_Problem details_
Find the string "opened" in the listing and report every line that has it.
___ Dataset records
(** X13. When the detector raises on a frame, [process_video] raises the
    same exception and prints nothing; the file holds the header and the
    rows of the frames before that one, and nothing of the frames after. *)
Theorem process_video_truncated_table (video_path event_name : string)
  (intervals : list (Z * Z)) (output_csv_path : string) (w : World)
  (good : list Frame) (bad : Frame) (rest : list Frame)
  (dets : list (list (list pyval))) (e : exn) :
  video_store video_path = Some (good ++ bad :: rest) →
  Forall2 (λ frame d, detect frame = Ok d) good dets →
  detect bad = Raise e →
  ∃ w',
    run_video video_path event_name intervals output_csv_path w
    = (w', Raise e)
    ∧ csv_files w' !! output_csv_path
      = Some (header
              :: concat (imap (λ i d,
                           frame_rows event_name intervals (Z.of_nat (S i)) d)
                           dets))
    ∧ console w' = console w.
Proof.
  intros Hstore Hall Hbad. unfold process_video. rewrite Hstore.
  rewrite (frame_loop_detector_error _ _ _ _ _ _ _ dets e); [|done..].
  eexists. split; [reflexivity|]. split; [|done].
  cbn [csv_files write_csv]. apply lookup_insert_eq.
Qed.

(** X14. No row is narrower than the header: in the table of a video that
    opens, complete or cut short by a detector error, the first row is the
    header and every row has at least 37 cells. *)
Theorem process_video_row_width (video_path event_name : string)
  (intervals : list (Z * Z)) (output_csv_path : string) (w : World)
  (frames : list Frame) :
  video_store video_path = Some frames →
  ∃ rows,
    csv_files
      (run_video video_path event_name intervals output_csv_path w).1
    !! output_csv_path = Some (header :: rows)
    ∧ length header = 37%nat
    ∧ Forall (λ row, (37 ≤ length row)%nat) rows.
Proof.
  intros Hstore. unfold process_video. rewrite Hstore.
  assert (Hwide : ∀ (fs : list Frame) dets,
             Forall2 (λ frame d, detect frame = Ok d) fs dets →
             Forall (λ row : list pyval, (37 ≤ length row)%nat)
               (concat (imap (λ i d,
                          frame_rows event_name intervals (Z.of_nat (S i)) d)
                          dets))).
  { intros fs dets Hall. apply Forall_concat, Forall_forall.
    intros block Hblock. apply list_elem_of_lookup in Hblock as [i Hi].
    rewrite list_lookup_imap in Hi.
    destruct (dets !! i) as [d|] eqn:Hd; simpl in Hi; [|done].
    injection Hi as <-. apply Forall_forall. intros row Hrow.
    apply last_frame_rows in Hrow as (_ & p & kp & Hkp & ->).
    destruct (Forall2_lookup_r _ _ _ _ _ Hall Hd) as (frame & _ & Hframe).
    apply detect_keypoints_wide in Hframe.
    rewrite Forall_forall in Hframe.
    assert (34 ≤ length kp)%nat
      by (apply Hframe; by eapply list_elem_of_lookup_2).
    rewrite !length_app. simpl. lia. }
  destruct (frames_split frames)
    as [[dets Hall]|(good & bad & rest & dets & e & -> & Hall & Hbad)].
  - rewrite (frame_loop_all_detected _ _ _ _ _ dets); [|done].
    eexists. split; [simpl; apply lookup_insert_eq|].
    split; [reflexivity|]. by eapply Hwide.
  - rewrite (frame_loop_detector_error _ _ _ _ _ _ _ dets e); [|done..].
    eexists. split; [simpl; apply lookup_insert_eq|].
    split; [reflexivity|]. by eapply Hwide.
Qed.

(** X15. For a video whose event is not "Fighting", every data row written
    carries the label 0, whatever the intervals. *)
Theorem process_video_event_gate (video_path event_name : string)
  (intervals : list (Z * Z)) (output_csv_path : string) (w : World)
  (frames : list Frame) :
  video_store video_path = Some frames →
  event_name ≠ "Fighting" →
  ∃ rows,
    csv_files
      (run_video video_path event_name intervals output_csv_path w).1
    !! output_csv_path = Some (header :: rows)
    ∧ ∀ row, row ∈ rows → last row = Some (PInt 0).
Proof.
  intros Hstore Hevent. unfold process_video. rewrite Hstore.
  assert (Hlabel : ∀ n, frame_label event_name n intervals = 0).
  { intros n. unfold frame_label.
    by destruct (String.eqb_spec event_name "Fighting"). }
  assert (Hzero : ∀ dets (row : list pyval),
             row ∈ concat (imap (λ i d,
                             frame_rows event_name intervals
                               (Z.of_nat (S i)) d) dets) →
             last row = Some (PInt 0)).
  { intros dets row Hrow.
    apply list_elem_of_In, in_concat in Hrow as (block & Hblock & Hrow).
    apply list_elem_of_In in Hblock, Hrow.
    apply list_elem_of_lookup in Hblock as [i Hi].
    rewrite list_lookup_imap in Hi.
    destruct (dets !! i) as [d|]; simpl in Hi; [|done].
    injection Hi as <-. apply last_frame_rows in Hrow as [Hlast _].
    by rewrite Hlabel in Hlast. }
  destruct (frames_split frames)
    as [[dets Hall]|(good & bad & rest & dets & e & -> & Hall & Hbad)].
  - rewrite (frame_loop_all_detected _ _ _ _ _ dets); [|done].
    eexists. split; [simpl; apply lookup_insert_eq|]. apply Hzero.
  - rewrite (frame_loop_detector_error _ _ _ _ _ _ _ dets e); [|done..].
    eexists. split; [simpl; apply lookup_insert_eq|]. apply Hzero.
Qed.

Lemma read_annotations_loop_blank (lines : list string)
  (acc : list (string * Annotation)) :
  (∀ line, line ∈ lines → PyStr.strip line = "") →
  read_annotations_loop lines acc = Ok acc.
Proof.
  induction lines as [|l lines IH]; intros Hblank; simpl; [done|].
  rewrite read_annotations_body_blank; [|apply Hblank; left]. simpl.
  apply IH. intros line Hin. apply Hblank. by right.
Qed.

Lemma makedirs_exist_ok_done (w : World) (name : string) :
  name ∈ directories w ∨ ¬ regular_file w name →
  makedirs_exist_ok w name = (with_directory w name, Ok tt).
Proof.
  intros Hfree. unfold makedirs_exist_ok.
  destruct (decide (name ∈ directories w)) as [Hdir|Hnew].
  - f_equal. destruct w as [csv texts dirs out caps].
    unfold with_directory. simpl in *. f_equal. symmetry.
    apply subseteq_union_1_L. by apply singleton_subseteq_l.
  - destruct Hfree as [Hdir|Hfree]; [done|].
    destruct (csv_files w !! name) as [rows|] eqn:Hcsv.
    { exfalso. apply Hfree. left. by rewrite Hcsv. }
    destruct (text_files w !! name) as [text|] eqn:Htext; [|done].
    exfalso. apply Hfree. right. by rewrite Htext.
Qed.


(** X16. With an annotation file that is empty, or holds blank lines only,
    [main] makes the output directory and nothing else: the mapping is
    empty, no video is processed, nothing is printed, no file is written,
    and [main] returns normally. *)
Theorem main_blank_annotations (w : World) (text : string) :
  csv_output_dir ∈ directories w ∨ ¬ regular_file w csv_output_dir →
  text_files w !! annotations_file os_path_join = Some text →
  (∀ line, line ∈ PyStr.file_lines text → PyStr.strip line = "") →
  read_annotations text = Ok []
  ∧ run_main w = (with_directory w csv_output_dir, Ok tt).
Proof.
  intros Hdir Hfile Hblank.
  assert (Hread : read_annotations text = Ok [])
    by by apply read_annotations_loop_blank.
  split; [done|]. unfold main. rewrite (makedirs_exist_ok_done _ _ Hdir).
  unfold read_text. cbn [text_files with_directory]. by rewrite Hfile, Hread.
Qed.


(** X18. The loop of [main] stops at the first video on which
    [process_video] raises: the exception leaves the loop with the world as
    [process_video] left it, and the videos after that one are not
    announced, opened or written. *)
Theorem main_loop_stops_at_error (before rest : list (string * Annotation))
  (video_name : string) (info : Annotation) (w w0 w1 : World) (e : exn) :
  run_items before w = (w0, Ok tt) →
  run_video (os_path_join dataset_dir video_name) (event info)
    (intervals info)
    (os_path_join csv_output_dir
       ((os_path_splitext video_name).1 +:+ ".csv"))
    (print w0 (InfoStart video_name (event info)))
  = (w1, Raise e) →
  run_items (before ++ (video_name, info) :: rest) w = (w1, Raise e).
Proof.
  intros Hbefore Hvideo.
  rewrite main_loop_app, Hbefore. cbn [main_loop]. by rewrite Hvideo.
Qed.

(** X19. When the loop of [main] returns normally, what it printed is, for
    each video of the mapping in order, the line that announces it followed
    by exactly one line: the error line if the video could not be opened,
    else the report with the number of frames of the video. *)
Theorem main_loop_console (items : list (string * Annotation))
  (w w' : World) :
  run_items items w = (w', Ok tt) →
  ∃ outcomes,
    console w'
    = console w
      ++ concat (zip_with (λ item o, [InfoStart item.1 (event item.2); o])
                   items outcomes)
    ∧ Forall2 (λ item o,
         let video_path := os_path_join dataset_dir item.1 in
         (video_store video_path = None ∧ o = ErrorCannotOpen video_path)
         ∨ ∃ frames,
             video_store video_path = Some frames
             ∧ o = InfoProcessed video_path
                     (os_path_join csv_output_dir
                        ((os_path_splitext item.1).1 +:+ ".csv"))
                     (Z.of_nat (length frames)))
         items outcomes.
Proof.
  revert w. induction items as [|[video_name info] items IH]; intros w Hrun.
  - injection Hrun as <-. exists []. by rewrite app_nil_r.
  - cbn [main_loop] in Hrun.
    set (w1 := print w (InfoStart video_name (event info))) in Hrun.
    destruct (process_video _ _ _ _ _ _ _ w1) as [w2 [[]|e]] eqn:Hvideo;
      [|done].
    destruct (IH _ Hrun) as (outcomes & Hconsole & Houtcomes).
    destruct (video_store (os_path_join dataset_dir video_name))
      as [frames|] eqn:Hstore.
    + pose proof (process_video_ok_console _ _ _ _ _ _ _ Hstore Hvideo)
        as Hprinted.
      eexists (_ :: outcomes). split.
      * rewrite Hconsole, Hprinted. cbn [zip_with concat fst snd].
        unfold w1. cbn [console print]. by rewrite <- !app_assoc.
      * constructor; [|done]. right. by exists frames.
    + unfold process_video in Hvideo. rewrite Hstore in Hvideo.
      injection Hvideo as <-.
      eexists (_ :: outcomes). split.
      * rewrite Hconsole. cbn [zip_with concat fst snd].
        unfold w1. cbn [console print]. by rewrite <- !app_assoc.
      * constructor; [|done]. by left.
Qed.

End PipelineMore.

(** ** More of the pipeline on the fixture *)


Lemma process_video_reports_frames_witness :
  console
    (process_video Fixture.cvtColor Fixture.pose_model Fixture.video_store
       "dataset/a.mp4" "Fighting" [(2, 5)] "csv/a.csv" Fixture.empty_world).1
  = [InfoProcessed "dataset/a.mp4" "csv/a.csv" 2].
Proof.
  destruct (process_video_reports_frames
              Fixture.cvtColor Fixture.pose_model Fixture.video_store
              "dataset/a.mp4" "Fighting" [(2, 5)] "csv/a.csv"
              Fixture.empty_world _ [Fixture.nobody; Fixture.two_persons]
              eq_refl eq_refl)
    as (Hconsole & _ & _).
  exact Hconsole.
Defined.

Lemma process_video_truncated_table_witness :
  ∃ w',
    process_video Fixture.cvtColor Fixture.pose_model Fixture.video_store
      "dataset/bad.mp4" "Fighting" [(1, 3)] "csv/bad.csv" Fixture.empty_world
    = (w', Raise (DetectorError 0))
    ∧ (length <$> csv_files w' !! "csv/bad.csv") = Some 2%nat
    ∧ console w' = [].
Proof.
  destruct (process_video_truncated_table
              Fixture.cvtColor Fixture.pose_model Fixture.video_store
              "dataset/bad.mp4" "Fighting" [(1, 3)] "csv/bad.csv"
              Fixture.empty_world
              [Fixture.one_person] Fixture.detector_down [Fixture.one_person]
              [[normalized [(1.5, 2.5)%float]]] (DetectorError 0))
    as (w' & Hrun & Hcsv & Hconsole).
  - reflexivity.
  - repeat constructor.
  - reflexivity.
  - exists w'. split; [exact Hrun|]. split; [by rewrite Hcsv|exact Hconsole].
Defined.

Lemma process_video_row_width_witness :
  ∃ rows,
    csv_files
      (process_video Fixture.cvtColor Fixture.pose_model Fixture.video_store
         "dataset/bad.mp4" "Fighting" [(1, 3)] "csv/bad.csv"
         Fixture.empty_world).1
    !! "csv/bad.csv" = Some (header :: rows)
    ∧ length header = 37%nat
    ∧ Forall (λ row, (37 ≤ length row)%nat) rows.
Proof.
  apply (process_video_row_width
           Fixture.cvtColor Fixture.pose_model Fixture.video_store
           "dataset/bad.mp4" "Fighting" [(1, 3)] "csv/bad.csv"
           Fixture.empty_world
           [Fixture.one_person; Fixture.detector_down; Fixture.one_person]).
  reflexivity.
Defined.

Lemma process_video_event_gate_witness :
  ∃ rows,
    csv_files
      (process_video Fixture.cvtColor Fixture.pose_model Fixture.video_store
         "dataset/a.mp4" "Normal" [(1, 5)] "csv/a.csv"
         Fixture.empty_world).1
    !! "csv/a.csv" = Some (header :: rows)
    ∧ ∀ row, row ∈ rows → last row = Some (PInt 0).
Proof.
  apply (process_video_event_gate
           Fixture.cvtColor Fixture.pose_model Fixture.video_store
           "dataset/a.mp4" "Normal" [(1, 5)] "csv/a.csv" Fixture.empty_world
           [Fixture.nobody; Fixture.two_persons]).
  - reflexivity.
  - discriminate.
Defined.

Lemma main_blank_annotations_witness :
  let w :=
    mkWorld ∅ {[ "annotations/temporal_annotation.txt" := nl +:+ "  " +:+ nl ]}
      ∅ [] [] in
  main Fixture.cvtColor Fixture.pose_model Fixture.video_store
    Fixture.os_path_join Fixture.os_path_splitext Fixture.csv_text w
  = (with_directory w "csv", Ok tt).
Proof.
  intros w.
  apply (main_blank_annotations
           Fixture.cvtColor Fixture.pose_model Fixture.video_store
           Fixture.os_path_join Fixture.os_path_splitext Fixture.csv_text
           w (nl +:+ "  " +:+ nl)).
  - right. intros [[rows Hfile]|[text Hfile]]; vm_compute in Hfile;
      discriminate.
  - reflexivity.
  - intros line Hin. vm_compute in Hin.
    apply elem_of_cons in Hin as [->|Hin]; [reflexivity|].
    apply list_elem_of_singleton in Hin as ->. reflexivity.
Defined.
______
_Task response_
    announced, opened or written. *)
    by exactly one line: the error line if the video could not be opened,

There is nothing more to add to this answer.